Nicht allein Privatleute decken sich – in Erwartung des "Lockdown" – mit Lesestoff ein: Kartons stapeln sich auf einem Treppenabsatz. Eine Grundschule hat bestellt. "Wir haben einen Webshop und arbeiten daran, dass wir die Bücher liefern können – auch wenn die Kunden nicht mehr zum Abholen in den Laden kommen können", sagt Schäffner. Grundsätzlich hat aber auch sie Respekt vor der Krise. Sie ist im Vorstand des Vereins Lebendiges Weinheim, der die Händler vertritt.
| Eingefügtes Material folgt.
(* ===== verification/SchemaProps.v ===== *)
(** * What the drafts of a table structure promise

    The operations [diffColumns] makes turn the stored columns into the edited ones, and
    the pending index changes turn the stored indexes into the displayed ones. *)
From S2P Require Import Prelude JsString JsNumber Api Schema.

(** ** The meaning of an operation

    A table is its columns in order and the columns of its primary key, which goes with
    any of its columns.  An operation that
    names a missing column, or makes a name occur twice, fails. *)

Definition table := (list SchemaColumn * list jstr)%type.
Definition names (cols : list SchemaColumn) : list jstr := sc_name <$> cols.

Definition with_name (n : jstr) (c : SchemaColumn) : SchemaColumn := patch_column (PName n) c.
Definition with_type (d c : SchemaColumn) : SchemaColumn :=
  MkSchemaColumn (sc_name c) (sc_type d) (sc_nullable d) (sc_default d) (sc_comment c) (sc_primary c).
Definition with_comment (d c : SchemaColumn) : SchemaColumn :=
  MkSchemaColumn (sc_name c) (sc_type c) (sc_nullable c) (sc_default c) (sc_comment d) (sc_primary c).
Definition named (n : jstr) (c : SchemaColumn) : bool := bool_decide (sc_name c = n).

Definition perform_op (t : table) (op : SchemaOperation) : option table :=
  let '(cols, pk) := t in
  match op with
  | drop_column n =>
      if bool_decide (n ∈ names cols)
      then Some (filterb (λ c, negb (named n c)) cols, if bool_decide (n ∈ pk) then [] else pk) else None
  | add_column c => if bool_decide (sc_name c ∈ names cols) then None else Some (cols ++ [c], pk)
  | rename_column a b =>
      if bool_decide (a ∈ names cols) && negb (bool_decide (b ∈ names cols))
      then Some (update_where (named a) (with_name b) cols, (λ p, if bool_decide (p = a) then b else p) <$> pk)
      else None
  | alter_column d =>
      if bool_decide (sc_name d ∈ names cols) then Some (update_where (named (sc_name d)) (with_type d) cols, pk) else None
  | set_column_comment d =>
      if bool_decide (sc_name d ∈ names cols) then Some (update_where (named (sc_name d)) (with_comment d) cols, pk) else None
  | set_primary n => if bool_decide (n ∈ names cols) then Some (cols, [n]) else None
  | drop_primary => Some (cols, [])
  | drop_index _ | add_index _ | add_foreign_key _ | drop_foreign_key _ => Some t
  end.

Definition performs (ops : list SchemaOperation) (t : table) : option table :=
  foldl (λ s op, s ≫= λ t, perform_op t op) (Some t) ops.

Lemma performs_none ops : foldl (λ s op, s ≫= λ t, perform_op t op) None ops = None.
Proof. by induction ops. Qed.

Lemma performs_cons op ops t : performs (op :: ops) t = perform_op t op ≫= performs ops.
Proof. unfold performs. cbn. destruct (perform_op t op); [done|apply performs_none]. Qed.

Lemma performs_app ops ops' t : performs (ops ++ ops') t = performs ops t ≫= performs ops'.
Proof.
  revert t. induction ops as [|op ops IH]; intros t; [done|]. rewrite <- app_comm_cons, !performs_cons.
  destruct (perform_op t op); [apply IH|done].
Qed.

Section diff_spec.
Context `{Unicode}.

(** Columns up to the case of their types and the absence of a comment. *)
Definition normal (c : SchemaColumn) :=
  (sc_name c, toLowerCase (sc_type c), sc_nullable c, sc_default c, default [] (sc_comment c)).

Definition primary_of (cols : list SchemaColumn) : list jstr := names (filterb is_primary cols).

(** ** Drops *)

Lemma names_app l k : names (l ++ k) = names l ++ names k.
Proof. apply fmap_app. Qed.

Lemma names_filterb p cols : NoDup (names cols) → NoDup (names (filterb p cols)).
Proof. apply filterb_NoDup_fmap. Qed.

Lemma elem_of_names n cols : n ∈ names cols ↔ ∃ c, c ∈ cols ∧ sc_name c = n.
Proof. unfold names. rewrite list_elem_of_fmap. naive_solver. Qed.

Lemma perform_drops ds cols pk :
  NoDup ds → (∀ n, n ∈ ds → n ∈ names cols) →
  performs (drop_column <$> ds) (cols, pk) =
    Some (filterb (λ c, negb (bool_decide (sc_name c ∈ ds))) cols,
          if existsb (λ p, bool_decide (p ∈ ds)) pk then [] else pk).
Proof.
  revert cols pk. induction ds as [|n ds IH]; intros cols pk Hnd Hin.
  - assert (existsb (λ p, bool_decide (p ∈ [])) pk = false) as ->.
    { apply existsb_not. intros p _. by apply bool_decide_eq_false_2, not_elem_of_nil. }
    cbn. unfold performs. cbn. f_equal. f_equal. symmetry. apply filterb_id. intros c _.
    by rewrite bool_decide_eq_false_2 by apply not_elem_of_nil.
  - apply list.NoDup_cons in Hnd as [Hn Hnd]. cbn [fmap list_fmap]. rewrite performs_cons. cbn [perform_op].
    rewrite bool_decide_eq_true_2 by (apply Hin; by left). cbn [mbind option_bind].
    rewrite IH; [|done|].
    + f_equal. f_equal.
      * rewrite filterb_filterb. apply filterb_ext. intros c Hc. unfold named.
        rewrite <- negb_orb. f_equal. rewrite <- bool_decide_or. apply bool_decide_ext. by rewrite elem_of_cons.
      * assert (Hex : existsb (λ p, bool_decide (p ∈ n :: ds)) pk = bool_decide (n ∈ pk) || existsb (λ p, bool_decide (p ∈ ds)) pk).
        { apply eq_true_iff_eq. rewrite orb_true_iff, !existsb_elem. setoid_rewrite bool_decide_eq_true.
          setoid_rewrite elem_of_cons. naive_solver. }
        rewrite Hex. by destruct (bool_decide (n ∈ pk)).
    + intros m Hm. assert (m ≠ n) by (by intros ->).
      destruct (proj1 (elem_of_names m cols)) as (c & Hc & <-); [apply Hin; by right|].
      apply elem_of_names. exists c. split; [|done]. apply elem_of_filterb. split; [done|].
      unfold named. by rewrite bool_decide_eq_false_2.
Qed.

(** ** Editing one column *)

Lemma update_where_mid n f l c r :
  n ∉ names l → n ∉ names r → sc_name c = n →
  update_where (named n) f (l ++ c :: r) = l ++ f c :: r.
Proof.
  intros Hl Hr Hc. assert (G : ∀ k, n ∉ names k → update_where (named n) f k = k).
  { intros k Hk. unfold update_where. rewrite <- (list_fmap_id k) at 2. apply list_fmap_ext. intros i x Hx.
    unfold named. rewrite bool_decide_eq_false_2; [done|]. intros E. apply Hk, elem_of_names.
    exists x. split; [by eapply list_elem_of_lookup_2|done]. }
  unfold update_where in *. rewrite fmap_app. cbn [fmap list_fmap]. rewrite !G by done.
  unfold named. by rewrite bool_decide_eq_true_2.
Qed.

(** The primary key after a column may have been renamed. *)
Definition renamed (d : DraftColumn) (p : jstr) : jstr := if bool_decide (p = original_name d) then dc_name d else p.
"Die Stimmung ist beklemmend", sagt Vorstandsvorsitzender Christian Mayer, Florist. Am Dienstagmittag kursieren viele Annahmen. Erst im Verlauf des Nachmittags zeichnet sich ab, dass die meisten Geschäfte wohl am Donnerstag schließen. "Uns fehlen konkrete Aussagen", sagt Mayer. Einige Mitglieder hätten ihre Läden geschlossen, zum Teil in der Annahme, dass sie das müssen. Auch die Kunden stellen Fragen. Er selbst komme klar, so Mayer. Aber das gehe nicht jedem so. Die beiden Mayers appellieren an die Kunden, den lokalen Handel zu unterstützen. So stehe es jedem frei, Gutscheine zu verschenken.

Auf dem Marktplatz haben sich einige Flaneure vor den Cafés und Restaurants niedergelassen. Carola Bährend ("Tafelspitz") bittet darum, die Gastronomen jetzt nicht weiter zu befragen. Für Donnerstag ist eine Presserunde anberaumt. Dass die Lage hier angesichts etlicher Stornierungen ernst ist, weiß jeder.

Ein paar Schritte bergauf wird deutlich, wie surreal die Situation ist. Im Schlosspark. Mitten in die allgemeine Verunsicherung scheint die Sonne hinein. Vögel singen. Es duftet nach Frühling.